=== Section Start ===

Lemma denominated_cmp_exact_witness :
  DenomM.cmp (mk_denominated (of_aval 15) 1) (mk_denominated (of_aval 1499) 3) = Some Gt.
Proof.
  rewrite (denominated_cmp_exact uint_ref uint_ref_laws)
    by (split; [apply wf_of_aval|cbn; lia]).
  vm_compute. reflexivity.
Defined.

(** [canonical] keeps the value and strips every trailing zero after the
    point: the denomination left is zero or the last digit is not zero. *)
Theorem denominated_canonical_minimal (U : UintApi) (L : UintLaws U) (x : DenominatedAmount) :
  wf_denominated x →
  let y := DenomM.canonical x in
  wf_denominated y ∧ denom y ≤ denom x ∧
  aval (amount x) = aval (amount y) * 10 ^ (denom x - denom y) ∧
  (denom y = 0 ∨ aval (amount y) mod 10 ≠ 0).
Proof.
  intros Hx. pose proof Hx as [_ Hd].
  pose proof (canonical_iter x (Z.to_nat (denom x)) Hx ltac:(done)) as H.
  unfold DenomM.canonical. destruct (Nat.iter _ _ _) as [v d].
  destruct H as (Hv & Hd' & _ & Hval & Hc). cbn. rewrite Z2Nat.id, Z.sub_diag in Hc by lia.
  split; [split; [done|cbn; lia]|]. split_and!; try done; lia.
Qed.

Lemma denominated_canonical_minimal_witness :
  wf_denominated (mk_denominated (of_aval 1500) 6) ∧
  denom (DenomM.canonical (mk_denominated (of_aval 1500) 6)) ≤ 6.
Proof.
  assert (H : wf_denominated (mk_denominated (of_aval 1500) 6))
    by (split; [apply wf_of_aval|cbn; lia]).
  split; [exact H|].
  apply (denominated_canonical_minimal uint_ref uint_ref_laws _ H).
Defined.

(**  Sums and differences of denominated amounts are exact: both operands
    are brought to the larger denomination, and the operation fails only when a
    scaling factor, a scaled operand or the result does not fit 256 bits. *)
Theorem denominated_add_sub_exact (U : UintApi) (L : UintLaws U) (a b : DenominatedAmount) :
  wf_denominated a → wf_denominated b →
  let d := Z.max (denom a) (denom b) in
  let sa := aval (amount a) * 10 ^ (d - denom a) in
  let sb := aval (amount b) * 10 ^ (d - denom b) in
  let fits := (Z.abs (denom a - denom b) <=? 77) && (sa <? 2 ^ 256) && (sb <? 2 ^ 256) in
  DenomM.checked_add a b =
    (if fits then (λ v, mk_denominated (of_aval v) d) <$> chk 256 (sa + sb) else None) ∧
  DenomM.checked_sub a b =
    (if fits then (λ v, mk_denominated (of_aval v) d) <$> chk 256 (sa - sb) else None).
Proof.
  intros Ha Hb d sa sb fits.
  assert (Hal : DenomM.align a b = if fits
    then Some (mk_denominated (of_aval sa) d, mk_denominated (of_aval sb) d) else None)
    by (by apply align_val).
  pose proof Ha as [? ?]. pose proof Hb as [? ?].
  assert (Hsa : 0 ≤ sa) by (apply Z.mul_nonneg_nonneg; [by apply aval_bound|lia]).
  assert (Hsb : 0 ≤ sb) by (apply Z.mul_nonneg_nonneg; [by apply aval_bound|lia]).
  unfold DenomM.checked_add, DenomM.checked_sub. rewrite Hal.
  destruct fits eqn:E; [|done]. unfold fits in E. boolp. runo. cbn [amount denom].
  rewrite amount_add_refines, amount_sub_refines, !aval_of_aval by (auto with namada; lia).
  unfold ZAmount.add, ZAmount.sub.
  split; by destruct (chk 256 _).
Qed.
Lemma run_overflowed gs m : tx_gas_overflow m = true →
  run_consume gs m = (m, replicate (length gs) (Err GasOverflow)).
Proof.
  intros H. induction gs as [|g gs IH]; [done|]. cbn.
  rewrite tx_consume_overflowed by done. by rewrite IH.
Qed.

(** What a charge answers when the total up to it is [t]. *)
Definition charge_outcome (limit t : Z) : res Error unit :=
  if t <=? limit then Ok ()
  else if t <=? u64_max then Err TransactionGasExceededError else Err GasOverflow.

Lemma run_consume_from limit gs c :
  0 ≤ limit ≤ u64_max → Forall (λ g, 0 ≤ g ≤ u64_max) gs → 0 ≤ c ≤ u64_max →
  let '(m, rs) := run_consume gs (mk_tx_meter false limit c) in
  get_tx_consumed_gas m = Z.min (c + sum_gas gs) u64_max ∧
  (c + sum_gas gs ≤ u64_max → TxMeterM.get_available_gas m = Z.max 0 (limit - (c + sum_gas gs))) ∧
  ∀ i r, rs !! i = Some r → r = charge_outcome limit (c + sum_gas (take (S i) gs)).
Proof.
  intros Hl Hgs. revert c. induction Hgs as [|g gs Hg Hgs IH]; intros c Hc.
  { cbn. split_and!; [lia| |done]. intros _. unfold TxMeterM.get_available_gas. cbn.
    unfold GasM.checked_sub, chk. destruct (in_u 64 (limit - c)) eqn:E; boolp; cbn; lia. }
  assert (Hnn : ∀ l, Forall (λ g, 0 ≤ g ≤ u64_max) l → 0 ≤ sum_gas l).
  { intros l Hf. apply sum_gas_nonneg. eapply Forall_impl; [exact Hf|cbn; lia]. }
  pose proof (Hnn gs Hgs). change (sum_gas (g :: gs)) with (g + sum_gas gs).
  cbn [run_consume consume TxGasMeter_metering]. unfold tx_consume, GasM.checked_add at 1.
  cbn [tx_gas_overflow tx_gas_limit transaction_gas].
  destruct (chk 64 (c + g)) as [x|] eqn:E.
  - apply chk_Some in E as [-> Hx]. specialize (IH (c + g) ltac:(lia)).
    destruct (run_consume gs _) as [m rs]. destruct IH as (H1 & H2 & H3).
    split_and!; [rewrite H1; f_equal; lia|intros; rewrite H2 by lia; lia|].
    intros [|i] r Hr; cbn in Hr.
    + injection Hr as <-. cbn. rewrite Z.add_0_r. unfold charge_outcome.
      destruct (Z.ltb_spec limit (c + g)), (Z.leb_spec (c + g) limit),
        (Z.leb_spec (c + g) u64_max); done || lia.
    + rewrite (H3 i r Hr). cbn [take]. change (sum_gas (g :: ?l)) with (g + sum_gas l).
      by rewrite Z.add_assoc.
  - apply chk_None in E. rewrite run_overflowed by done.
    split_and!; [cbn; lia|lia|]. intros i r Hr.
    assert (r = Err GasOverflow) as ->.
    { destruct i; cbn in Hr; [congruence|]. by apply lookup_replicate in Hr as [? _]. }
    pose proof (Hnn (take i gs) ltac:(by apply Forall_take)).
    cbn [take]. change (sum_gas (g :: ?l)) with (g + sum_gas l). unfold charge_outcome.
    destruct (Z.leb_spec (c + (g + sum_gas (take i gs))) limit),
      (Z.leb_spec (c + (g + sum_gas (take i gs))) u64_max); done || lia.
Qed.

(**  A transaction meter is exact and never recovers: after any sequence of
    charges the consumed gas is their sum (or [u64::MAX] once the sum has
    overflowed), and the [i]-th charge succeeded exactly when the sum up to and
    including it is within the limit. *)
Theorem tx_meter_exact (limit : Gas) (gs : list Z) :
  0 ≤ limit ≤ u64_max → Forall (λ g, 0 ≤ g ≤ u64_max) gs →
  let '(m, rs) := run_consume gs (TxMeterM.new_from_sub_limit limit) in
  get_tx_consumed_gas m = Z.min (sum_gas gs) u64_max ∧
  (sum_gas gs ≤ u64_max → TxMeterM.get_available_gas m = Z.max 0 (limit - sum_gas gs)) ∧
  ∀ i r, rs !! i = Some r → r = charge_outcome limit (sum_gas (take (S i) gs)).
Proof. intros Hl Hgs. exact (run_consume_from limit gs 0 Hl Hgs ltac:(lia)). Qed.

Lemma tx_meter_exact_witness :
  get_tx_consumed_gas (fst (run_consume [3; 9; u64_max] (TxMeterM.new_from_sub_limit 10))) =
  u64_max.
Proof.
  pose proof (tx_meter_exact 10 [3; 9; u64_max] ltac:(lia)
    ltac:(repeat constructor; cbn; lia)) as H.
  destruct (run_consume _ _) as [m rs]. destruct H as (H & _). cbn [fst]. rewrite H. reflexivity.
Defined.

(** ** Parallel validity predicates *)

(** The gas charged for validity predicates that used [gs]: the largest in
    full, a tenth of the others. *)
Definition max_gas (gs : list Z) : Z := foldr Z.max 0 gs.
Definition vps_cost (gs : list Z) : res Error Gas :=
  let rest := sum_gas gs - max_gas gs in
  if rest <=? u64_max
  then ok_or (chk 64 (max_gas gs + rest / PARALLEL_GAS_DIVIDER)) GasOverflow
  else Err GasOverflow.

(** [v] accounts for the runs [gs]: every gas is in [max] or [rest], up to
    zeros, and [max] is the largest. *)
Definition accounts (v : VpsGas) (gs : list Z) : Prop :=
  ∃ k, vps_max v :: vps_rest v ≡ₚ replicate k 0 ++ gs ∧
    Forall (λ g, 0 ≤ g ≤ vps_max v) (vps_max v :: vps_rest v).

Lemma max_gas_spec m gs : 0 ≤ m → Forall (λ g, 0 ≤ g ≤ m) gs → (m = 0 ∨ m ∈ gs) → max_gas gs = m.
Proof.
  intros Hm Hgs Hin.
  assert (Hle : 0 ≤ max_gas gs ≤ m) by (clear Hin; unfold max_gas; induction Hgs; cbn; lia).
  destruct Hin as [->|Hin]; [lia|]. clear Hgs.
  assert (m ≤ max_gas gs); [|lia]. clear Hle. unfold max_gas.
  induction Hin as [|? ? ? Hin IH]; cbn; lia.
Qed.

Lemma sum_gas_zeros k : sum_gas (replicate k 0) = 0.
Proof. unfold sum_gas. by induction k. Qed.

Lemma fold_gas_rest l a : Forall (λ g, 0 ≤ g) l → 0 ≤ a →
  foldl (λ acc g, x ← acc; ok_or (GasM.checked_add x g) GasOverflow) (Ok a) l =
  if a + sum_gas l <=? u64_max then Ok (a + sum_gas l)
  else if (a <=? u64_max) || negb (bool_decide (l = [])) then Err GasOverflow else Ok a.
Proof.
  intros Hl. revert a. induction Hl as [|g l Hg Hl IH]; intros a Ha.
  { cbn. rewrite Z.add_0_r. by destruct (a <=? u64_max). }
  change (sum_gas (g :: l)) with (g + sum_gas l). pose proof (sum_gas_nonneg l Hl).
  cbn [foldl]. unfold GasM.checked_add at 2. cbn [mbind res_bind].
  destruct (chk 64 (a + g)) as [x|] eqn:E; cbn [ok_or].
  - apply chk_Some in E as [-> Hx]. rewrite IH by lia. rewrite Z.add_assoc.
    destruct (Z.leb_spec (a + g + sum_gas l) u64_max); [done|].
    destruct (Z.leb_spec (a + g) u64_max); [|lia]. cbn. by rewrite orb_true_r.
  - apply chk_None in E.
    assert (Hfail : ∀ l : list Z, foldl (λ acc g, x ← acc; ok_or (GasM.checked_add x g) GasOverflow)
      (Err GasOverflow) l = Err GasOverflow) by (intros l'; induction l'; done).
    rewrite Hfail. destruct (Z.leb_spec (a + (g + sum_gas l)) u64_max); [lia|].
    by rewrite orb_true_r.
Qed.

Lemma get_current_gas_accounts v gs : accounts v gs →
  VpsGasM.get_current_gas v = vps_cost gs.
Proof.
  intros (k & Hp & Hle). unfold VpsGasM.get_current_gas, vps_cost.
  pose proof Hle as [Hm Hrest]%Forall_cons.
  assert (Hmax : max_gas gs = vps_max v).
  { apply max_gas_spec; [lia| |].
    - rewrite Forall_forall in Hle |- *. intros x Hx. apply Hle. rewrite Hp.
      apply elem_of_app. by right.
    - assert (Hin : vps_max v ∈ replicate k 0 ++ gs) by (rewrite <-Hp; left).
      apply elem_of_app in Hin as [[? _]%elem_of_replicate|?]; [left; lia|by right]. }
  assert (Hsum : vps_max v + sum_gas (vps_rest v) = sum_gas gs).
  { apply sum_gas_perm in Hp. rewrite sum_gas_app, sum_gas_zeros in Hp. exact Hp. }
  rewrite fold_gas_rest by (lia || (eapply Forall_impl; [exact Hrest|cbn; lia])).
  rewrite Hmax. replace (0 + sum_gas (vps_rest v)) with (sum_gas gs - vps_max v) by lia.
  by destruct (_ <=? u64_max).
Qed.

Lemma set_accounts m v gs : 0 ≤ current_gas m → accounts v gs →
  accounts (fst (VpsGasM.set m v)) (current_gas m :: gs).
Proof.
  intros Hc (k & Hp & Hle). exists k. unfold VpsGasM.set. cbn [fst].
  assert (Hperm : replicate k 0 ++ current_gas m :: gs ≡ₚ current_gas m :: vps_max v :: vps_rest v)
    by (rewrite Hp; solve_Permutation).
  apply Forall_cons in Hle as [? Hle].
  destruct (Z.ltb_spec (vps_max v) (current_gas m)); cbn [vps_max vps_rest];
    (split; [rewrite Hperm; solve_Permutation|]);
    rewrite Forall_cons, Forall_app, Forall_singleton; split_and!; try done; try lia.
  eapply Forall_impl; [exact Hle|cbn; lia].
Qed.

Lemma merge_accounts w tm v gs hs : accounts v gs → accounts w hs →
  accounts (fst (VpsGasM.merge w tm v)) (gs ++ hs).
Proof.
  intros (k & Hp & Hle) (j & Hq & Hlw). exists (k + j)%nat. unfold VpsGasM.merge. cbn [fst].
  assert (Hperm : (vps_max v :: vps_rest v) ++ (vps_max w :: vps_rest w) ≡ₚ
    replicate (k + j) 0 ++ gs ++ hs).
  { rewrite Hp, Hq, replicate_add. solve_Permutation. }
  apply Forall_cons in Hle as [? Hle]. apply Forall_cons in Hlw as [? Hlw].
  destruct (Z.ltb_spec (vps_max v) (vps_max w)); cbn [vps_max vps_rest];
    (split; [rewrite <-Hperm; solve_Permutation|]);
    rewrite Forall_cons, !Forall_app, Forall_singleton; split_and!; try done; try lia.
  - eapply Forall_impl; [exact Hle|cbn; lia].
  - eapply Forall_impl; [exact Hlw|cbn; lia].
Qed.

(** The runs of a list of validity predicates recorded one after the other. *)
Definition set_all (ms : list VpGasMeter) (v : VpsGas) : VpsGas :=
  foldl (λ v m, fst (VpsGasM.set m v)) v ms.

Lemma set_all_accounts ms v gs : Forall (λ m, 0 ≤ current_gas m) ms → accounts v gs →
  accounts (set_all ms v) (reverse (current_gas <$> ms) ++ gs).
Proof.
  intros Hms. revert v gs. induction Hms as [|m ms Hm Hms IH]; intros v gs Hv; [done|].
  cbn [set_all foldl fmap list_fmap]. rewrite reverse_cons, <-app_assoc.
  apply (IH _ (current_gas m :: gs)). by apply set_accounts.
Qed.

Lemma accounts_default : accounts VpsGasM.default [].
Proof. exists 1%nat. split; [done|]. repeat constructor; cbn; lia. Qed.

(**  The gas charged for validity predicates depends only on the gas each
    one used: however the runs are split over two threads, recorded in any
    order in each and merged, the total is the largest plus a tenth of the sum
    of the others, and merging reports out-of-gas exactly when that total added
    to the transaction's own gas exceeds the limit. *)
Theorem vps_gas_order_independent (ms1 ms2 : list VpGasMeter) (all : list Z) (tm : TxGasMeter) :
  Forall (λ m, 0 ≤ current_gas m) ms1 → Forall (λ m, 0 ≤ current_gas m) ms2 →
  (current_gas <$> ms1) ++ (current_gas <$> ms2) ≡ₚ all →
  let '(v, r) := VpsGasM.merge (set_all ms2 VpsGasM.default) tm (set_all ms1 VpsGasM.default) in
  VpsGasM.get_current_gas v = vps_cost all ∧
  r = (cost ← vps_cost all;
       total ← ok_or (chk 64 (get_tx_consumed_gas tm + cost)) GasOverflow;
       if tx_gas_limit tm <? total then Err TransactionGasExceededError else Ok ()).
Proof.
  intros H1 H2 Hall.
  pose proof (set_all_accounts ms1 _ [] H1 accounts_default) as A1.
  pose proof (set_all_accounts ms2 _ [] H2 accounts_default) as A2.
  pose proof (merge_accounts _ tm _ _ _ A1 A2) as A.
  destruct (VpsGasM.merge _ _ _) as [v r] eqn:E. cbn [fst] in A.
  assert (Hc : VpsGasM.get_current_gas v = vps_cost all).
  { apply get_current_gas_accounts. destruct A as (k & Hp & Hle). exists k. split; [|done].
    rewrite Hp, <-Hall. rewrite !reverse_Permutation. solve_Permutation. }
  split; [done|]. unfold VpsGasM.merge in E. injection E as Ev <-. rewrite Ev.
  unfold VpsGasM.check_limit. by rewrite Hc.
Qed.

Lemma vps_gas_order_independent_witness :
  VpsGasM.get_current_gas
    (fst (VpsGasM.merge (set_all [mk_vp_meter false 100 0 7] VpsGasM.default)
            (TxMeterM.new_from_sub_limit 100)
            (set_all [mk_vp_meter false 100 0 20; mk_vp_meter false 100 0 50] VpsGasM.default)))
  = Ok 52.
Proof.
  pose proof (vps_gas_order_independent
    [mk_vp_meter false 100 0 20; mk_vp_meter false 100 0 50] [mk_vp_meter false 100 0 7]
    [20; 50; 7] (TxMeterM.new_from_sub_limit 100)
    ltac:(repeat constructor; cbn; lia) ltac:(repeat constructor; cbn; lia) ltac:(reflexivity)) as H.
  destruct (VpsGasM.merge _ _ _) as [v r]. destruct H as [H _]. cbn [fst]. rewrite H. reflexivity.
Defined.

=== Section End ===

*WORK ORDER*. Of all the entries above, repeat only the lines from the line that has "(split; [rewrite <-Hperm;" to the line that has "cbn [set_all foldl", both lines included, exactly.

*ANSWER BOX*.
    (split; [rewrite <-Hperm; solve_Permutation|]);
    rewrite Forall_cons, !Forall_app, Forall_singleton; split_and!; try done; try lia.
  - eapply Forall_impl; [exact Hle|cbn; lia].
  - eapply Forall_impl; [exact Hlw|cbn; lia].
Qed.

(** The runs of a list of validity predicates recorded one after the other. *)
Definition set_all (ms : list VpGasMeter) (v : VpsGas) : VpsGas :=
  foldl (λ v m, fst (VpsGasM.set m v)) v ms.

Lemma set_all_accounts ms v gs : Forall (λ m, 0 ≤ current_gas m) ms → accounts v gs →
  accounts (set_all ms v) (reverse (current_gas <$> ms) ++ gs).
Proof.
  intros Hms. revert v gs. induction Hms as [|m ms Hm Hms IH]; intros v gs Hv; [done|].
  cbn [set_all foldl fmap list_fmap]. rewrite reverse_cons, <-app_assoc.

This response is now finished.